The protective effect of marriage on survival can be explained by these patients gaining better economic resources and having greater social support in marriage [31]. Although some factors have been found in previous studies, no covariates have been adjusted for other factors, or fewer covariates have been adjusted. We used a Cox proportional hazards regression model adjusting for all the factors, which demonstrated that tumour subtype was a prognostic factor. Therefore, in clinical and nursing work, doctors and nurses can carry out different treatments and nursing work for different patients according to age, race, marital status, insurance, tumour grade, histology, subtype, and visceral metastases. In addition, we found that there was an interaction between subtype and multiple visceral metastases, which suggests that we should pay attention to the risk of visceral metastasis in patients with different subtypes. Future studies are recommended to explore the mechanism of molecular subtype and metastasis site as well as the influence of their interaction on the outcome and management of patients.
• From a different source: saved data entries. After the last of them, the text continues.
(** X13.  On doubles, a factor that is not below 1 (+Infinity included)
    leaves the layout as it is; NaN is not caught by the clamp: it keeps
    the canvas, the ids and the number of boxes and turns every field of
    every rect into NaN. *)
Theorem applyScaleFactor_beyond_the_clamp :
  forall layout : LayoutConfig.t Double.t,
    (forall scaleFactor : Double.t,
        Double.is_nan scaleFactor = false ->
        ltb scaleFactor (of_Z 1) = false ->
        applyScaleFactor layout scaleFactor = layout)
    /\ applyScaleFactor layout S754_nan = notANumberLayout layout.
Proof.
  intros layout. split.
  - intros f Hnan Hge. unfold applyScaleFactor.
    assert (Hmin : Math_min (of_Z 1) f = of_Z 1).
    { cbn [Math_min double_number]. unfold Double.min.
      cbn [ltb double_number] in Hge. rewrite Hnan, Hge. reflexivity. }
    rewrite Hmin.
    replace (Math_max (frac 70 100) (of_Z 1 : Double.t)) with (of_Z 1 : Double.t)
      by (vm_compute; reflexivity).
    reflexivity.
  - unfold applyScaleFactor.
    replace (Math_max (frac 70 100) (Math_min (of_Z 1) (S754_nan : Double.t)))
      with (S754_nan : Double.t) by (vm_compute; reflexivity).
    change (eqb (S754_nan : Double.t) (of_Z 1)) with false. cbv iota.
    unfold notANumberLayout, scaleRect_withId. rewrite !scaleRect_nan.
    f_equal. apply map_ext. intros box. rewrite scaleRect_nan. reflexivity.
Qed.

Lemma applyScaleFactor_beyond_the_clamp_witness :
  applyScaleFactor (LANDSCAPE_LAYOUT (num := Double.t)) (S754_infinity false)
  = LANDSCAPE_LAYOUT.
Proof.
  exact (proj1 (applyScaleFactor_beyond_the_clamp (LANDSCAPE_LAYOUT (num := Double.t)))
           (S754_infinity false) eq_refl eq_refl).
Defined.

(** ** The asset cache (assetLoader.ts) *)

Section CacheFacts.

Context {num : Type}.

Lemma own_property_head {A} (table : list (string * A)) (key : string) (v : A) :
  own_property ((key, v) :: table) key = Some v.
Proof. simpl. rewrite String.eqb_refl. reflexivity. Qed.

Lemma own_property_other {A} (table : list (string * A)) (key other : string) (v : A) :
  other <> key -> own_property ((key, v) :: table) other = own_property table other.
Proof.
  intros Hne. simpl. destruct (String.eqb_spec other key); [contradiction | reflexivity].
Qed.

(** A load of a cached path returns the cached buffer at once. *)
Lemma loadAsset_hit fs decode (assetPath : string) (w : World.t num) (buffer : Buffer num) :
  own_property (World.assetCache w) assetPath = Some buffer ->
  loadAsset fs decode assetPath w = (Ok buffer, w).
Proof.
  intros Hhit. unfold loadAsset, bind, cache_get. rewrite Hhit. reflexivity.
Qed.

(** A load of a path that is not cached: it fails and leaves the world as
    it is, or returns the asset of the path and caches it. *)
Lemma loadAsset_miss fs decode (assetPath : string) (w : World.t num) :
  own_property (World.assetCache w) assetPath = None ->
  (exists e, loadAsset fs decode assetPath w = (Throw e, w))
  \/ loadAsset fs decode assetPath w
     = (Ok (AssetFile assetPath),
        World.mk ((assetPath, AssetFile assetPath) :: World.assetCache w)
                 (World.warnings w)).
Proof.
  intros Hmiss. unfold loadAsset, bind, cache_get. rewrite Hmiss.
  destruct (negb (validateAssetExists fs assetPath)).
  { left. eexists. reflexivity. }
  destruct (getAssetFormat assetPath).
  - unfold sharp_input. destruct (decode (AssetFile assetPath)).
    + right. reflexivity.
    + left. eexists. reflexivity.
  - right. reflexivity.
  - left. eexists. reflexivity.
Qed.
(** * SSD1306 OLED driver (pico-ssd1306): shallow embedding of [ssd1306.c]

    The driver keeps a page-packed frame buffer in RAM and talks to the
    controller over a blocking I2C transport.  The embedding below follows
    [src/ssd1306.c] function by function:

    - C integers are [Z] with the wrap-around of their type written out
      ([u8], [u16], [i16]); target is the RP2040 (32-bit [int]/[size_t]);
    - the heap block returned by [malloc] is a [list Z]; [dev->buff] points
      one byte into it, so [dev->buff[i]] is element [i + 1] of the block and
      [dev->buff[-1]] is the I2C control byte slot;
    - functions that touch memory return an [option]: [None] stands for a run
      that has no result in C, either an access outside the block (undefined
      behaviour) or a loop that never leaves;
    - [while] loops and loops over a signed counter carry a fuel of 2^16
      rounds, more than any terminating run of a 16-bit counter needs;
    - the I2C bus is the list of frames handed to [i2c_write_blocking]. *)

From Stdlib Require Import ZArith Lia Bool.
From stdpp Require Import base option list.

Local Open Scope Z_scope.

(** ** Machine integers *)

Definition u8 (z : Z) : Z := z mod 2 ^ 8.
Definition u16 (z : Z) : Z := z mod 2 ^ 16.
Definition i16 (z : Z) : Z := (z + 2 ^ 15) mod 2 ^ 16 - 2 ^ 15.

(** [~v] on a 32-bit [unsigned int]. *)
Definition not32 (v : Z) : Z := Z.lxor (2 ^ 32 - 1) v.

Definition INT_MAX : Z := 2 ^ 31 - 1.

Definition is_u8 (z : Z) : Prop := 0 <= z < 2 ^ 8.
Definition is_u16 (z : Z) : Prop := 0 <= z < 2 ^ 16.
Definition is_i16 (z : Z) : Prop := - 2 ^ 15 <= z < 2 ^ 15.

(** ** Opcodes (file-scope constants of [ssd1306.c]) *)

Definition SET_CONTRAST : Z := 0x81.
Definition SET_ENTIRE_ON : Z := 0xA4.
Definition SET_NORM_INV : Z := 0xA6.
Definition SET_DISP : Z := 0xAE.
Definition SET_MEM_ADDR : Z := 0x20.
Definition SET_COL_ADDR : Z := 0x21.
Definition SET_PAGE_ADDR : Z := 0x22.
Definition SET_DISP_START_LINE : Z := 0x40.
Definition SET_SEG_REMAP : Z := 0xA0.
Definition SET_MUX_RATIO : Z := 0xA8.
Definition SET_COM_OUT_DIR : Z := 0xC0.
Definition SET_DISP_OFFSET : Z := 0xD3.
Definition SET_COM_PIN_CFG : Z := 0xDA.
Definition SET_DISP_CLK_DIV : Z := 0xD5.
Definition SET_PRECHARGE : Z := 0xD9.
Definition SET_VCOM_DESEL : Z := 0xDB.
Definition SET_CHARGE_PUMP : Z := 0x8D.

(** ** Data model *)

(** [ssd1306_t].  [buff = None] is the NULL pointer; [buff = Some blk] is a
    pointer to [blk + 1] where [blk] is the live heap block. *)
Record ssd1306_t : Type := Ssd1306 {
  width : Z;
  height : Z;
  pages : Z;
  i2c_addr : Z;
  i2c_inst : Z;
  external_vcc : bool;
  buff : option (list Z);
  buff_size : Z
}.

Definition set_buff (dev : ssd1306_t) (b : option (list Z)) : ssd1306_t :=
  Ssd1306 (width dev) (height dev) (pages dev) (i2c_addr dev) (i2c_inst dev)
          (external_vcc dev) b (buff_size dev).

(** [ssd1306_image_t] *)
Record ssd1306_image_t : Type := Ssd1306Image {
  img_width : Z;
  img_height : Z;
  img_length : Z;
  img_data : list Z
}.

(** One call of [i2c_write_blocking]: the bytes put on the wire. *)
Record i2c_frame : Type := I2cFrame {
  fr_inst : Z;
  fr_addr : Z;
  fr_bytes : list Z;
  fr_nostop : bool
}.

Definition i2c_bus : Type := list i2c_frame.

(** [dev->buff[idx]] as an rvalue. *)
Definition buff_read (dev : ssd1306_t) (idx : Z) : option Z :=
  blk ← buff dev;
  if idx + 1 <? 0 then None else blk !! Z.to_nat (idx + 1).

(** [dev->buff[idx] = v]. *)
Definition buff_write (dev : ssd1306_t) (idx v : Z) : option ssd1306_t :=
  blk ← buff dev;
  if (0 <=? idx + 1) && (idx + 1 <? Z.of_nat (length blk))
  then Some (set_buff dev (Some (<[Z.to_nat (idx + 1) := v]> blk)))
  else None.

(** [for] loops whose counter runs over a known range. *)
Fixpoint for_each {S A : Type} (l : list A) (body : A → S → option S) (s : S)
  : option S :=
  match l with
  | [] => Some s
  | a :: l' => s' ← body a s; for_each l' body s'
  end.

(** Iterations after which a loop over a 16-bit counter has either left or
    returned to a state it was in before. *)
Definition loop_fuel : nat := Z.to_nat (2 ^ 16).

(** ** Transport *)

Definition i2c_write_blocking (bus : i2c_bus) (inst addr : Z) (src : list Z)
    (len : Z) (nostop : bool) : i2c_bus :=
  bus ++ [I2cFrame inst addr (take (Z.to_nat len) src) nostop].

Definition write_command (dev : ssd1306_t) (cmd : Z) (bus : i2c_bus) : i2c_bus :=
  let buffer := [0x00; cmd] in
  i2c_write_blocking bus (i2c_inst dev) (i2c_addr dev) buffer 2 false.

Definition write_commands (dev : ssd1306_t) (cmds : list Z) (bus : i2c_bus)
  : i2c_bus :=
  fold_left (λ b c, write_command dev c b) cmds bus.

Definition init_commands (dev : ssd1306_t) : list Z :=
  [ SET_DISP;
    SET_MUX_RATIO; u8 (height dev - 1);
    SET_DISP_OFFSET; 0x00;
    SET_DISP_START_LINE;
    Z.lor SET_SEG_REMAP 0x01;
    Z.lor SET_COM_OUT_DIR 0x08;
    SET_COM_PIN_CFG; (if 2 * height dev <? width dev then 0x02 else 0x12);
    SET_CONTRAST; 0xFF;
    SET_ENTIRE_ON;
    SET_NORM_INV;
    SET_DISP_CLK_DIV; 0x80;
    SET_CHARGE_PUMP; (if external_vcc dev then 0x10 else 0x14);
    SET_PRECHARGE; (if external_vcc dev then 0x22 else 0xF1);
    SET_VCOM_DESEL; 0x30;
    SET_MEM_ADDR; 0x00;
    Z.lor SET_DISP 0x01 ].

Definition run_init_commands (dev : ssd1306_t) (bus : i2c_bus) : i2c_bus :=
  write_commands dev (init_commands dev) bus.

(** ** Pixel primitive *)

Definition draw_pixel (dev : ssd1306_t) (x y : Z) (color : bool)
  : option ssd1306_t :=
  if (x <? width dev) && (y <? height dev) then
    let idx := x + width dev * Z.shiftr y 3 in
    byte ← buff_read dev idx;
    if color
    then buff_write dev idx (u8 (Z.lor byte (Z.shiftl 0x01 (Z.land y 7))))
    else buff_write dev idx (u8 (Z.land byte (not32 (Z.shiftl 0x01 (Z.land y 7)))))
  else Some dev.

(** ** Horizontal scroll commands *)

Definition ssd1306_scroll_horiz_stop (dev : ssd1306_t) (bus : i2c_bus) : i2c_bus :=
  write_command dev 0x2E bus.

Definition ssd1306_scroll_horiz (dev : ssd1306_t) (right : bool)
    (start_page end_page speed : Z) (bus : i2c_bus) : i2c_bus :=
  let bus := ssd1306_scroll_horiz_stop dev bus in
  let bus := write_command dev (if right then 0x26 else 0x27) bus in
  let bus := write_command dev 0x00 bus in
  let bus := write_command dev (Z.land start_page 0x07) bus in
  let bus := write_command dev (Z.land speed 0x00) bus in
  let bus := write_command dev (Z.land end_page 0x07) bus in
  let bus := write_command dev 0x00 bus in
  let bus := write_command dev 0xFF bus in
  write_command dev 0x2F bus.

(** ** Life cycle and protocol calls *)

(** [malloc] is an oracle: for a requested size it yields NULL or a fresh
    block of that many bytes with indeterminate contents. *)
Definition allocator : Type := Z → option (list Z).
(** C4, as the code has it.  The secret box that follows the nonce in the
    blob is the 16-byte Poly1305 authenticator followed by the ciphertext
    (the authenticator comes first); the nonce that [box.encrypt] puts in
    front of its result is cut off, so the nonce stands in the blob once,
    and the decoded blob has 32 + 12 + 24 + 16 + 85 bytes. *)
Theorem keystore_box_is_tag_then_ciphertext (P : Primitives)
    (OK : PrimitivesOk P) (Pl : Platform) (keypair : Keypair)
    (seed_bytes : bytes) (password : str) (w w' : World) (ks : Keystore) :
  List.length seed_bytes = 32%nat ->
  List.length (public_key keypair) = 32%nat ->
  build_keystore keypair seed_bytes password w = (Return ks, w') ->
  exists k blob,
    let plaintext :=
      pkcs8_header ++ seed_bytes ++ pkcs8_divider ++ public_key keypair in
    let tag := secretbox_tag plaintext (drawn_nonce w) k in
    let ciphertext := secretbox_ciphertext plaintext (drawn_nonce w) k in
    List.length k = 32%nat
    /\ SecretBox_encrypt (mkSecretBox k) plaintext (drawn_nonce w)
       = Return (drawn_nonce w ++ tag ++ ciphertext)
    /\ b64decode (encoded ks) = Some blob
    /\ firstn 24 (skipn 44 blob) = drawn_nonce w
    /\ skipn 68 blob = tag ++ ciphertext
    /\ List.length tag = 16%nat
    /\ List.length ciphertext = 85%nat
    /\ List.length blob = 169%nat.
Proof.
  intros Hseed Hpk Hrun.
  apply build_keystore_returns in Hrun.
  destruct Hrun as (pwb & k & _ & _ & Hk & Hks & _).
  set (pt := pkcs8_header ++ seed_bytes ++ pkcs8_divider ++ public_key keypair)
    in *.
  assert (Hpt : List.length pt = 85%nat)
    by (unfold pt; rewrite !length_app, Hseed, Hpk; reflexivity).
  exists k,
    (keystore_blob (drawn_salt w) (drawn_nonce w)
       (crypto_secretbox pt (drawn_nonce w) k)).
  cbv zeta.
  destruct (keystore_blob_fields (drawn_salt w) (drawn_nonce w)
              (crypto_secretbox pt (drawn_nonce w) k)
              (drawn_salt_length w) (drawn_nonce_length w))
    as (_ & _ & _ & _ & Hnonce & Hbox).
  pose proof (secretbox_tag_length pt (drawn_nonce w) k) as Ht.
  pose proof (secretbox_ciphertext_length pt (drawn_nonce w) k) as Hc.
  repeat apply conj.
  - exact Hk.
  - unfold SecretBox_encrypt. now rewrite drawn_nonce_length.
  - subst ks. apply b64decode_b64encode.
  - exact Hnonce.
  - exact Hbox.
  - exact Ht.
  - now rewrite Hc.
  - unfold keystore_blob.
    rewrite !length_app, drawn_salt_length, drawn_nonce_length.
    rewrite crypto_secretbox_parts, length_app, Ht, Hc, Hpt. reflexivity.
Qed.

Lemma keystore_box_is_tag_then_ciphertext_witness :
  exists k blob,
    b64decode
      (b64encode
         (keystore_blob (drawn_salt Toy.world0) (drawn_nonce Toy.world0)
            (crypto_secretbox (P := Toy.prims) Toy.plaintext
               (drawn_nonce Toy.world0) (repeat x0f 32))))
    = Some blob
    /\ skipn 68 blob
       = secretbox_tag (P := Toy.prims) Toy.plaintext
           (drawn_nonce Toy.world0) k
         ++ secretbox_ciphertext (P := Toy.prims) Toy.plaintext
              (drawn_nonce Toy.world0) k.
Proof.
  destruct (keystore_box_is_tag_then_ciphertext Toy.prims toy_prims_ok
              Toy.roomy Toy.keypair Toy.seed32 Toy.password Toy.world0 _ _
              eq_refl eq_refl toy_roomy_run)
    as (k & blob & _ & _ & Hd & _ & Hb & _).
  exists k, blob. split; [exact Hd | exact Hb].
Defined.
(** The bytes [_serialize] returns are a function of the wire fields. *)
Lemma wire_fields_serialize (σ : Store) (t : tx_loc) (version locktime : Z)
  (ifs : list (bytes * Z * bytes * Z)) (ofs : list (Z * bytes)) (sans_segwit : bool) :
  Transaction_wire_fields σ t = Some (version, locktime, with_script <$> ifs, ofs) ->
  in_range 4 version = true -> in_range 4 locktime = true ->
  Z.of_nat (length ifs) < 2 ^ 64 -> Z.of_nat (length ofs) < 2 ^ 64 ->
  Forall input_fields_writable ifs -> Forall output_fields_fit ofs ->
  _serialize σ t true sans_segwit = Ok (fields_bytes version locktime ifs ofs).
Proof.
  unfold Transaction_wire_fields. intros Hw Hv Hlt Hnin Hnout Hin Hout.
  destruct (txs σ !! t) as [self|] eqn:Hself; [|done]. simpl in Hw.
  destruct (mapM _ (Transaction._inputs self)) as [fin|] eqn:Hfin; [|done].
  simpl in Hw.
  destruct (mapM _ (Transaction._outputs self)) as [fout|] eqn:Hfout; [|done].
  simpl in Hw. injection Hw as <- <- -> ->.
  apply mapM_Some in Hfin, Hfout. apply Forall2_fmap_r in Hfin.
  assert (Hin2 : Forall2 (fun l f => input_ok σ l
                            /\ canonical_input_bytes σ l = Some (input_fields_bytes f))
                   (Transaction._inputs self) ifs).
  { clear -Hfin Hin. induction Hfin as [|l f ls fs Hl _ IH]; [constructor|].
    apply Forall_cons in Hin as [Hf Hin]. constructor; [|by apply IH].
    by apply input_fields_canonical. }
  assert (Hout2 : Forall2 (fun l f => output_ok σ l
                             /\ output_bytes_at σ l = Some (output_fields_bytes f))
                    (Transaction._outputs self) ofs).
  { clear -Hfout Hout. induction Hfout as [|l f ls fs Hl _ IH]; [constructor|].
    apply Forall_cons in Hout as [Hf Hout]. constructor; [|by apply IH].
    by apply output_fields_canonical. }
  assert (Hser : serializable σ self).
  { repeat split; try done; try lia.
    - apply Forall2_length in Hfin. rewrite Hfin. done.
    - apply Forall2_length in Hfout. rewrite Hfout. done.
    - eapply Forall2_Forall_l; [exact Hin2|]. apply Forall_forall. by intros f _ l [? _].
    - eapply Forall2_Forall_l; [exact Hout2|]. apply Forall_forall. by intros f _ l [? _]. }
  destruct (_serialize_fits σ t sans_segwit self Hself Hser) as (raw & Hraw & ->).
  f_equal. unfold canonical_bytes in Hraw.
  rewrite (mapM_Some_2 (canonical_input_bytes σ) _ (input_fields_bytes <$> ifs)) in Hraw.
  2:{ apply Forall2_fmap_r. apply (Forall2_impl _ _ _ _ Hin2). simpl. by intros l f [_ ?]. }
  simpl in Hraw.
  rewrite (mapM_Some_2 (output_bytes_at σ) _ (output_fields_bytes <$> ofs)) in Hraw.
  2:{ apply Forall2_fmap_r. apply (Forall2_impl _ _ _ _ Hout2). simpl. by intros l f [_ ?]. }
  simpl in Hraw. by injection Hraw as <-.
Qed.

(** Conversely, what [_serialize] returns is the layout of the wire
    fields, which all fit. *)
Lemma serialize_wire_fields (σ : Store) (t : tx_loc) (sans_segwit : bool) (raw : bytes) :
  _serialize σ t true sans_segwit = Ok raw ->
  exists version locktime ifs ofs,
    Transaction_wire_fields σ t = Some (version, locktime, with_script <$> ifs, ofs)
    /\ raw = fields_bytes version locktime ifs ofs
    /\ in_range 4 version = true /\ in_range 4 locktime = true
    /\ Z.of_nat (length ifs) < 2 ^ 64 /\ Z.of_nat (length ofs) < 2 ^ 64
    /\ Forall input_fields_writable ifs /\ Forall output_fields_fit ofs.
Proof.
  intros Hs.
  destruct (_serialize_Ok σ t sans_segwit raw Hs)
    as (self & Hself & (Hv & Hl & Hnin & Hnout & Hin & Hout) & Hraw).
  assert (Hifs : exists ifs,
    Forall2 (fun l f => Input_wire_fields <$> ins σ !! l = Some (with_script f)
                        /\ canonical_input_bytes σ l = Some (input_fields_bytes f)
                        /\ input_fields_writable f)
      (Transaction._inputs self) ifs).
  { clear -Hin. induction Hin as [|l ls (i & b & Hi & Hb & Hp & Hs & Hlen) _ (ifs & IH)].
    - exists []. constructor.
    - exists ((TXRefImmutable.hash (TXORef.tx_ref (Input.txo_ref i)),
               TXORef.position (Input.txo_ref i), b, Input.sequence i) :: ifs).
      constructor; [|done]. rewrite Hi. simpl. split; [|split].
      + unfold Input_wire_fields. by rewrite Hb.
      + unfold canonical_input_bytes. rewrite Hi. simpl. by rewrite Hb.
      + repeat split; try done. lia. }
  assert (Hofs : exists ofs,
    Forall2 (fun l f => Output_wire_fields <$> outs σ !! l = Some f
                        /\ output_bytes_at σ l = Some (output_fields_bytes f)
                        /\ output_fields_fit f)
      (Transaction._outputs self) ofs).
  { clear -Hout. induction Hout as [|l ls (o & Ho & Ha & Hlen) _ (ofs & IH)].
    - exists []. constructor.
    - exists (Output_wire_fields o :: ofs).
      constructor; [|done]. rewrite Ho. simpl. split; [done|]. split.
      + unfold output_bytes_at. by rewrite Ho.
      + repeat split; try done. simpl. lia. }
  destruct Hifs as (ifs & Hifs). destruct Hofs as (ofs & Hofs).
  exists (Transaction.version self), (Transaction.locktime self), ifs, ofs.
  apply Forall2_length in Hifs as Hlen_in. apply Forall2_length in Hofs as Hlen_out.
  split; [|split; [|split; [done|split; [done|split; [lia|split; [lia|split]]]]]].
  - unfold Transaction_wire_fields. rewrite Hself. simpl.
    rewrite (mapM_Some_2 (fun l => Input_wire_fields <$> ins σ !! l) _ (with_script <$> ifs)).
    2:{ apply Forall2_fmap_r. apply (Forall2_impl _ _ _ _ Hifs). simpl. by intros l f (? & _). }
    simpl.
    rewrite (mapM_Some_2 (fun l => Output_wire_fields <$> outs σ !! l) _ ofs).
    2:{ apply (Forall2_impl _ _ _ _ Hofs). by intros l f (? & _). }
    done.
  - unfold canonical_bytes in Hraw.
    rewrite (mapM_Some_2 (canonical_input_bytes σ) _ (input_fields_bytes <$> ifs)) in Hraw.
    2:{ apply Forall2_fmap_r. apply (Forall2_impl _ _ _ _ Hifs). simpl. by intros l f (_ & ? & _). }
    simpl in Hraw.
    rewrite (mapM_Some_2 (output_bytes_at σ) _ (output_fields_bytes <$> ofs)) in Hraw.
    2:{ apply Forall2_fmap_r. apply (Forall2_impl _ _ _ _ Hofs). simpl. by intros l f (_ & ? & _). }
    simpl in Hraw. by injection Hraw as <-.
  - eapply Forall2_Forall_r; [exact Hifs|]. apply Forall_forall. by intros l _ f (_ & _ & ?).
  - eapply Forall2_Forall_r; [exact Hofs|]. apply Forall_forall. by intros l _ f (_ & _ & ?).
Qed.

End WireFields.

(** ** Reading a layout *)

Section ReadLayout.
Context `{Hashes} `{Codecs}.

Lemma input_fields_decodes (f : bytes * Z * bytes * Z) :
  input_fields_fit f ->
  decodes Input_deserialize_from (input_fields_bytes f)
    (fun i' => Input_wire_fields i' = with_script f).
Proof.
  destruct f as [[[h p] b] s]. intros (H32 & Hp & Hs & Hlen).
  exact (Input_bytes_decodes
           (Input.mk None None (TXORef.mk (TXRefImmutable.from_hash h 0) p None) s None None)
           b H32 Hp Hs (conj (Nat2Z.is_nonneg _) Hlen)).
Qed.

Lemma output_fields_decodes (start : Z) (f : Z * bytes) :
  output_fields_fit f ->
  decodes (Output_deserialize_from start) (output_fields_bytes f)
    (fun o' => Output_wire_fields o' = f).
Proof.
  destruct f as [a b]. intros (Ha & Hlen).
  exact (Output_bytes_decodes (Output_new a (OutputScript.mk b 0 OtherScript ∅)) start
           Ha (conj (Nat2Z.is_nonneg _) Hlen)).
Qed.

Lemma Forall2_eq_fmap {A B} (f : A -> B) (xs : list A) (ys : list B) :
  Forall2 (fun x y => f x = y) xs ys <-> f <$> xs = ys.
Proof.
  split.
  - apply Forall2_fmap_eq.
  - intros <-. apply Forall2_fmap_r, Forall_Forall2_diag, Forall_forall. done.
Qed.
We acknowledge that the study has some limitations. The SEER database does not provide information on the expression status of Ki-67; the Ki-67 index value is a prognostic factor in primary breast cancer and is a proliferation marker that also distinguishes between luminal A and luminal B breast cancer [32]. Breast cancer is generally divided into luminal A and luminal B according to HR/HER2 status and Ki-67 in the course of clinical diagnosis and treatment [33]. This may contribute to some disparities between our investigation and clinical applications. We do not have information regarding the radiotherapy or systemic treatments of this cohort, which may contribute to some of the differences observed in survival according to prognostic variables. Additionally, the pathological data could not be centrally reviewed and were collected from different local pathology laboratories.